__What you are asked to do__: Every line between the top of the data below and the line with "file of the", both ends included, must be retyped exactly.

Start of Source information

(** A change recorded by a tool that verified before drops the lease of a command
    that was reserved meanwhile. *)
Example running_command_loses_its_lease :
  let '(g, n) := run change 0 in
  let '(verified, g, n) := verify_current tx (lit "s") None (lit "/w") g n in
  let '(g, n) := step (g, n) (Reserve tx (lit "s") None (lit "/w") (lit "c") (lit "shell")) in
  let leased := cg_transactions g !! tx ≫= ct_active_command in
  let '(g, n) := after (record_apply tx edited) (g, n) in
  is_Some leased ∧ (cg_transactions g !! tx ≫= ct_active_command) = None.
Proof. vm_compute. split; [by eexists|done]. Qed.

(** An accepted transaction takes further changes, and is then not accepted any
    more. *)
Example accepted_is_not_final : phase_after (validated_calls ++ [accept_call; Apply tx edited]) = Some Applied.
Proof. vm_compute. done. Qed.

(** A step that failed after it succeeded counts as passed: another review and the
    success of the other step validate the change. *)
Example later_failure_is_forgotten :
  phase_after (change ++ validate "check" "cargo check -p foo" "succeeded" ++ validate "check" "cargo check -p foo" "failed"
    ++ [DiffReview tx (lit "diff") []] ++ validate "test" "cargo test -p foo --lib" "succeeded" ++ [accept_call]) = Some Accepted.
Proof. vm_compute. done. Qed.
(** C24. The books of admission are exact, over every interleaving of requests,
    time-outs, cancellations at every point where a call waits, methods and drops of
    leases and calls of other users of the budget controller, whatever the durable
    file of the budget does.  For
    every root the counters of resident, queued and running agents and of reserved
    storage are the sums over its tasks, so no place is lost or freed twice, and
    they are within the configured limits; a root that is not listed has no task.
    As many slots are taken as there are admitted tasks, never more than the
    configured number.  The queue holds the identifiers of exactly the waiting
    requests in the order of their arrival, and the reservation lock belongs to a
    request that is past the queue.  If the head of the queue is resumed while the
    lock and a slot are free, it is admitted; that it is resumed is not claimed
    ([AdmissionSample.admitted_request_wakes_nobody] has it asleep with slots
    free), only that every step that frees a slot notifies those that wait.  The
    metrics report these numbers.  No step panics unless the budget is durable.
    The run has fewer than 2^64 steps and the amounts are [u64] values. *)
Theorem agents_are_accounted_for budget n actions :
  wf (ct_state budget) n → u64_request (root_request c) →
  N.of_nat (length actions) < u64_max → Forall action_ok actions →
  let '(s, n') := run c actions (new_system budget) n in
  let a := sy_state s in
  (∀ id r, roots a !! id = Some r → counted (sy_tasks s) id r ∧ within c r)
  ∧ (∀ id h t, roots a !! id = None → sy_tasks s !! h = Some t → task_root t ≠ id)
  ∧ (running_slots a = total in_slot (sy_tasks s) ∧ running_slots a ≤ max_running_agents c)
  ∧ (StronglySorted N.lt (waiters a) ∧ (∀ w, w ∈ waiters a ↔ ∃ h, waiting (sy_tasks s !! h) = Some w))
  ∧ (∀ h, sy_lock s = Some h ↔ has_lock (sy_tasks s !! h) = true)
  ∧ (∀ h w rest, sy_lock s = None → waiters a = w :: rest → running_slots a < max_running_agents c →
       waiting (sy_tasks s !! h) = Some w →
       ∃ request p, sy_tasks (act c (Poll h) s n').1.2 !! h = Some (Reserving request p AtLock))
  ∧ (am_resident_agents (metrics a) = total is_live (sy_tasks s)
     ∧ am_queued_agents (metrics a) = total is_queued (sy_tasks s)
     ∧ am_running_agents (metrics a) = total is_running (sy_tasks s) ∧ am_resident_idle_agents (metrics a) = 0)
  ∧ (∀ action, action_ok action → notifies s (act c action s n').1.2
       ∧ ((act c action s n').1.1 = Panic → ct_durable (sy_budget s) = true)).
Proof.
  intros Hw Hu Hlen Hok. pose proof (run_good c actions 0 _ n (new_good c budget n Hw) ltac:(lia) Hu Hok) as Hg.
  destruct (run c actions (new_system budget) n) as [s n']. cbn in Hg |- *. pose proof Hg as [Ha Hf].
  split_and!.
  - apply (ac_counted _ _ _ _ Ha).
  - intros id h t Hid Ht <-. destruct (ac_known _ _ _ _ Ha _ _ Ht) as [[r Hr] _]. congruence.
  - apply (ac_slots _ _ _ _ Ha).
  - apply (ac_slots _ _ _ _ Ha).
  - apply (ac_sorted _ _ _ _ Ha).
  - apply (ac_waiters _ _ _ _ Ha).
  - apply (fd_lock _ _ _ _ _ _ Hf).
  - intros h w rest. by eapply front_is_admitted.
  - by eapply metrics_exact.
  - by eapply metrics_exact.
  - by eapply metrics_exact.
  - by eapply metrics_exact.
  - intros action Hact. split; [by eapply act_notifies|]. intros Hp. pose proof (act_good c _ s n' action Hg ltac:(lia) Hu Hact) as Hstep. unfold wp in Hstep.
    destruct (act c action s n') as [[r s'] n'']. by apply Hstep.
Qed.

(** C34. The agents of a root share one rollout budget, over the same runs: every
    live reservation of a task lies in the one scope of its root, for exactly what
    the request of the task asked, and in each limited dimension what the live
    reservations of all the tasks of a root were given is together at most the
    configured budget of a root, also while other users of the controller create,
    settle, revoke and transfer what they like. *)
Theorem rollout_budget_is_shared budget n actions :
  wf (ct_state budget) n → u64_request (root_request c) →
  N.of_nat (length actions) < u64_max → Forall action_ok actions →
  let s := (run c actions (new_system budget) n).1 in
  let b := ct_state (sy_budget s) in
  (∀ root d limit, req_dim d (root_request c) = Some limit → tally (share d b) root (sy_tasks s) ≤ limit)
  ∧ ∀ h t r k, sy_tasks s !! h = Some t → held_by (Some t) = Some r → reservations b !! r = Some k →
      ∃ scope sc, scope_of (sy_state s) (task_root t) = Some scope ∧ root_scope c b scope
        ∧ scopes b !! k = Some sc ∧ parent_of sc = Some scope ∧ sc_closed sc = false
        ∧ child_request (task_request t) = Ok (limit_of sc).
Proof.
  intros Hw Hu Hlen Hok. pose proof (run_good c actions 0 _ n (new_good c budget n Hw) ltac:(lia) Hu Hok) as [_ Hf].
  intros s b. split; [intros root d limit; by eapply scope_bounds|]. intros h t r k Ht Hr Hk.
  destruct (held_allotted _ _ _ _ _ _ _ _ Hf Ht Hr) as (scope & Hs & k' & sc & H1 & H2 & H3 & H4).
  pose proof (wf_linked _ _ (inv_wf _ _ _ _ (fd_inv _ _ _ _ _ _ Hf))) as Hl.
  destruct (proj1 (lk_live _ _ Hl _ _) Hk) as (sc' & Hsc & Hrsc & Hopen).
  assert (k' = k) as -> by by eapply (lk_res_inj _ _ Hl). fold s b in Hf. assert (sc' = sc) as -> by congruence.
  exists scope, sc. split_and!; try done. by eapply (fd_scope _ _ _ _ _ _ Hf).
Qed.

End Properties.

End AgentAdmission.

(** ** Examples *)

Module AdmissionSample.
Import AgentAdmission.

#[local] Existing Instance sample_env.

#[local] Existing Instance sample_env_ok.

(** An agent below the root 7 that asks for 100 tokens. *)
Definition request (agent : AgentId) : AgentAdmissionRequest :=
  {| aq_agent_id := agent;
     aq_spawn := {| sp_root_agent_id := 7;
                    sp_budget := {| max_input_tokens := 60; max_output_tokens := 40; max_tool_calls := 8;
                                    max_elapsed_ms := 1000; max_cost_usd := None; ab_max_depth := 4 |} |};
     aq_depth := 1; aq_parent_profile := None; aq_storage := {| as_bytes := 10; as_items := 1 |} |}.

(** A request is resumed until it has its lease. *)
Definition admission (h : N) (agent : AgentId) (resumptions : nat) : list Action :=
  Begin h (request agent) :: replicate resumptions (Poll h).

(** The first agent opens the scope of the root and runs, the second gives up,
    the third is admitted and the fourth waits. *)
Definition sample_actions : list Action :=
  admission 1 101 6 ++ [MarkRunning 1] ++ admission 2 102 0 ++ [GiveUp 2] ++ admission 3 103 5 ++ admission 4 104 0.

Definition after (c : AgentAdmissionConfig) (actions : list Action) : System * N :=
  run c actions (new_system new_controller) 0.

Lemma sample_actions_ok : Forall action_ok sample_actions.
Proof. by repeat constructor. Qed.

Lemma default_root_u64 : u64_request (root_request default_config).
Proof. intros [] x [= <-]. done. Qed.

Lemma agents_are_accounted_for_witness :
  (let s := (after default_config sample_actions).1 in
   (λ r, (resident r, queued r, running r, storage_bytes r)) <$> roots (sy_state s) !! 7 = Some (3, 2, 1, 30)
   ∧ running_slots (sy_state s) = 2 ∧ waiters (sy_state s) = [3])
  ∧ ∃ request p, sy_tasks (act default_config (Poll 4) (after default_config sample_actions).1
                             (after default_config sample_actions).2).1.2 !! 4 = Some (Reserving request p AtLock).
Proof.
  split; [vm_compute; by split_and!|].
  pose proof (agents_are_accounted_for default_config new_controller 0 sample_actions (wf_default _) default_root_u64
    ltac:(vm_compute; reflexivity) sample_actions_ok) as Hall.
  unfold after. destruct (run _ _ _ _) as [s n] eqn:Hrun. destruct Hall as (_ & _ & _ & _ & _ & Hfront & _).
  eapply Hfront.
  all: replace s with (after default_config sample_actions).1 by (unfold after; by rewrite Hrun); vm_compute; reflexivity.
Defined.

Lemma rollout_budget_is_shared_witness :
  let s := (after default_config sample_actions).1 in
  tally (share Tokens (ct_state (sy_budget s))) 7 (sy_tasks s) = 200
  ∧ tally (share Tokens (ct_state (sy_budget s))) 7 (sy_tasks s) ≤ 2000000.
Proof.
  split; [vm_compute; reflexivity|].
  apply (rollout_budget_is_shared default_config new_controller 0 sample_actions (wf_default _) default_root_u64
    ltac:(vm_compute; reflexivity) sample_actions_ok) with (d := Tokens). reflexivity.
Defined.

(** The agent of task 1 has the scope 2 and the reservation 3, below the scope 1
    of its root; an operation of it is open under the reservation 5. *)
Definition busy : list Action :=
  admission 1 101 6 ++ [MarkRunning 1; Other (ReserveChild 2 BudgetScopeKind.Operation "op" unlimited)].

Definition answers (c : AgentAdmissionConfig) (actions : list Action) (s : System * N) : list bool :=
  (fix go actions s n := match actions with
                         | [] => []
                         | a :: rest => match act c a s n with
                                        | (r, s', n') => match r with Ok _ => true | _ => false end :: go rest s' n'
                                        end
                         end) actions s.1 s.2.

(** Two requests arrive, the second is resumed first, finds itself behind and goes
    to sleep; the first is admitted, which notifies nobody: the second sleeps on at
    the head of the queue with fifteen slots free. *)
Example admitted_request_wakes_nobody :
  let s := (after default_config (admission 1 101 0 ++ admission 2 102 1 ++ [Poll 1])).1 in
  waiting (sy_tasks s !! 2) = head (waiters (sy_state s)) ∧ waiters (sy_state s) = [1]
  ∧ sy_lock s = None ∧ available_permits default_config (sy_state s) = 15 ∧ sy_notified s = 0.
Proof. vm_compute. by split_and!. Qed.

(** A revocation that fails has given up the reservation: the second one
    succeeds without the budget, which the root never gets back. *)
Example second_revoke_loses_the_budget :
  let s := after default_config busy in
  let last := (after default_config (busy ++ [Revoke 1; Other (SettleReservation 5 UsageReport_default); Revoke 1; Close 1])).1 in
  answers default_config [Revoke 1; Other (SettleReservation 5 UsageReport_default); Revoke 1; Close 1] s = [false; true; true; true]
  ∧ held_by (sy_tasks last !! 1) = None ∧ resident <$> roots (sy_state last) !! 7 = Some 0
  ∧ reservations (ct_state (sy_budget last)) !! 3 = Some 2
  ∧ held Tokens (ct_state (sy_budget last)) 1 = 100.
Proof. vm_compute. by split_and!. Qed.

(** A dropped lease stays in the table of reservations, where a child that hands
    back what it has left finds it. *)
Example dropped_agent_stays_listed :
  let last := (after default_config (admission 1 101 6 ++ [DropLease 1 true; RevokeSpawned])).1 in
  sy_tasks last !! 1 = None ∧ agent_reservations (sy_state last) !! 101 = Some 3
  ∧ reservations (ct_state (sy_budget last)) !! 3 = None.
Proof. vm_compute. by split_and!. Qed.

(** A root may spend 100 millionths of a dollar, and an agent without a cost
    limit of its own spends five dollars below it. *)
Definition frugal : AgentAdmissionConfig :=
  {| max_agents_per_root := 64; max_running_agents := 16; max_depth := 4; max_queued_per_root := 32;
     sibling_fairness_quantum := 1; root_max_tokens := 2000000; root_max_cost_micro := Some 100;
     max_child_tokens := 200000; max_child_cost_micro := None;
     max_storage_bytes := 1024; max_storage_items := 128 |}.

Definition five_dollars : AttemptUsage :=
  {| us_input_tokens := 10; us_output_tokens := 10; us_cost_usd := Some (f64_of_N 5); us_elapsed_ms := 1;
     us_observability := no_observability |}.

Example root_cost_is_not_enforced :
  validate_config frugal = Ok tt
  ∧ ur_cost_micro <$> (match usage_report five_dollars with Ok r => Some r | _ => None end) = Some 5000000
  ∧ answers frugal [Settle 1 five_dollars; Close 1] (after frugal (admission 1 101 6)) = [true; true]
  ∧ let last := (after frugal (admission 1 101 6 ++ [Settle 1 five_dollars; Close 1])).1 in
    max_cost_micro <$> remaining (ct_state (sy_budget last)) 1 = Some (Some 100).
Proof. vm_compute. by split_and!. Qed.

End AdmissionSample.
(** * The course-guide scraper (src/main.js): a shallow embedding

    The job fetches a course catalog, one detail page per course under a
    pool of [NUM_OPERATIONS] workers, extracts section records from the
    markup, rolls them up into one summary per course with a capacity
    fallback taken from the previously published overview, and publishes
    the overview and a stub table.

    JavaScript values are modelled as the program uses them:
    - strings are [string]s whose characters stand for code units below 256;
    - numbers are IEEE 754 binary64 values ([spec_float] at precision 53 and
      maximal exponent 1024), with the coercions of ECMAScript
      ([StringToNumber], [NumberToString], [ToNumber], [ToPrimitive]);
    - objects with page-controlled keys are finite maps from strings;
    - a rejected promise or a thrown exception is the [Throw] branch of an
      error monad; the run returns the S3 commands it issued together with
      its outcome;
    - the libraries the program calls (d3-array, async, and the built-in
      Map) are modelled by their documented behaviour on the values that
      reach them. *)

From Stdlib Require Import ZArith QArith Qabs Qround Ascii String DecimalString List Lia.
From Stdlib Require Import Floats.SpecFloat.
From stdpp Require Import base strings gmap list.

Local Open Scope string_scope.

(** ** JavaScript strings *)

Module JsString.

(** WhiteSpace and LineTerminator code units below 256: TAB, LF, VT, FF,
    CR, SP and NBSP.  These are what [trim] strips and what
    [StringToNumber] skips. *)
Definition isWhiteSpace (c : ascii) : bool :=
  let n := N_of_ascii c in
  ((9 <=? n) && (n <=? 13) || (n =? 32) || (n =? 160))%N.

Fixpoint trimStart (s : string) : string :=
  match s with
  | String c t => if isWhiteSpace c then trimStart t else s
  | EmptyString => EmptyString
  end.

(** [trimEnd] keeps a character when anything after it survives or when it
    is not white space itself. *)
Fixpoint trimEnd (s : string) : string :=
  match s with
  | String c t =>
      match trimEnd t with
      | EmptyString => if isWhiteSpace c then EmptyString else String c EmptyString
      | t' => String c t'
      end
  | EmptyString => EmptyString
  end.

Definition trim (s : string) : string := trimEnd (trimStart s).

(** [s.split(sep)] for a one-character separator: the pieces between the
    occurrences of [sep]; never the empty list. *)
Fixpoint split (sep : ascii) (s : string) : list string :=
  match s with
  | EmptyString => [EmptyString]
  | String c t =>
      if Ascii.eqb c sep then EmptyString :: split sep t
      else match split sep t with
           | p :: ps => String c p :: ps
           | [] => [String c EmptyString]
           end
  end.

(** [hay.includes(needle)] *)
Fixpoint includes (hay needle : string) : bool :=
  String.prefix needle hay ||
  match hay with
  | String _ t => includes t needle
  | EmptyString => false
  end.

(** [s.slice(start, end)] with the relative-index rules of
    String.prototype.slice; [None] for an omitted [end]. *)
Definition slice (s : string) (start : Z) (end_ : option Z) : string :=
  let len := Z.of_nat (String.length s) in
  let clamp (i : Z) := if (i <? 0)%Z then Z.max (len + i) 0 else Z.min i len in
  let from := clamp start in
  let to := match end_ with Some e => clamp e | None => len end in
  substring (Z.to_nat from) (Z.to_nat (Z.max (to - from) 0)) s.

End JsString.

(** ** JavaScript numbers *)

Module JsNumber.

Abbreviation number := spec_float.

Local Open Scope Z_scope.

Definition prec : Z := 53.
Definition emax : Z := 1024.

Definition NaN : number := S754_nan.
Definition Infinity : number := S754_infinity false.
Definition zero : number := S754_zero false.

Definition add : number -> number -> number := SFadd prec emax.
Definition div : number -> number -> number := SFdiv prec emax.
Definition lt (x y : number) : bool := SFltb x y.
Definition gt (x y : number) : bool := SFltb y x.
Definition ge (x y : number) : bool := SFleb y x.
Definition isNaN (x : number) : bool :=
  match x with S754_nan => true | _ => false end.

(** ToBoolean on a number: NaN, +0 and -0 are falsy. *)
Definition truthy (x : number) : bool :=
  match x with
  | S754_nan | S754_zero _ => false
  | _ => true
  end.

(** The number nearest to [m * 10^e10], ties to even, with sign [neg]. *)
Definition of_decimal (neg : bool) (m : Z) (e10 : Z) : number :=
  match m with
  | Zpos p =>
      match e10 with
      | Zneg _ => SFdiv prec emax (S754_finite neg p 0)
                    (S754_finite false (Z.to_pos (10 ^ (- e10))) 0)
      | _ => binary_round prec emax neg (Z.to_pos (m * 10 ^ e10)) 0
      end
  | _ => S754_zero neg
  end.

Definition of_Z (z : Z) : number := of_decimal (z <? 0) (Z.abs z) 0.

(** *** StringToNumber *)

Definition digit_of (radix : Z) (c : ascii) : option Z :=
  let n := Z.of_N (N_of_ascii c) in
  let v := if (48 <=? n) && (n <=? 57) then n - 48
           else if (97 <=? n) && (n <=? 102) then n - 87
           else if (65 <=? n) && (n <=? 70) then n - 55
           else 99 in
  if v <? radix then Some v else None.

End of Source information

__Response__:
(** A change recorded by a tool that verified before drops the lease of a command
    that was reserved meanwhile. *)
Example running_command_loses_its_lease :
  let '(g, n) := run change 0 in
  let '(verified, g, n) := verify_current tx (lit "s") None (lit "/w") g n in
  let '(g, n) := step (g, n) (Reserve tx (lit "s") None (lit "/w") (lit "c") (lit "shell")) in
  let leased := cg_transactions g !! tx ≫= ct_active_command in
  let '(g, n) := after (record_apply tx edited) (g, n) in
  is_Some leased ∧ (cg_transactions g !! tx ≫= ct_active_command) = None.
Proof. vm_compute. split; [by eexists|done]. Qed.

(** An accepted transaction takes further changes, and is then not accepted any
    more. *)
Example accepted_is_not_final : phase_after (validated_calls ++ [accept_call; Apply tx edited]) = Some Applied.
Proof. vm_compute. done. Qed.

(** A step that failed after it succeeded counts as passed: another review and the
    success of the other step validate the change. *)
Example later_failure_is_forgotten :
  phase_after (change ++ validate "check" "cargo check -p foo" "succeeded" ++ validate "check" "cargo check -p foo" "failed"
    ++ [DiffReview tx (lit "diff") []] ++ validate "test" "cargo test -p foo --lib" "succeeded" ++ [accept_call]) = Some Accepted.
Proof. vm_compute. done. Qed.
(** C24. The books of admission are exact, over every interleaving of requests,
    time-outs, cancellations at every point where a call waits, methods and drops of
    leases and calls of other users of the budget controller, whatever the durable
    file of the budget does.  For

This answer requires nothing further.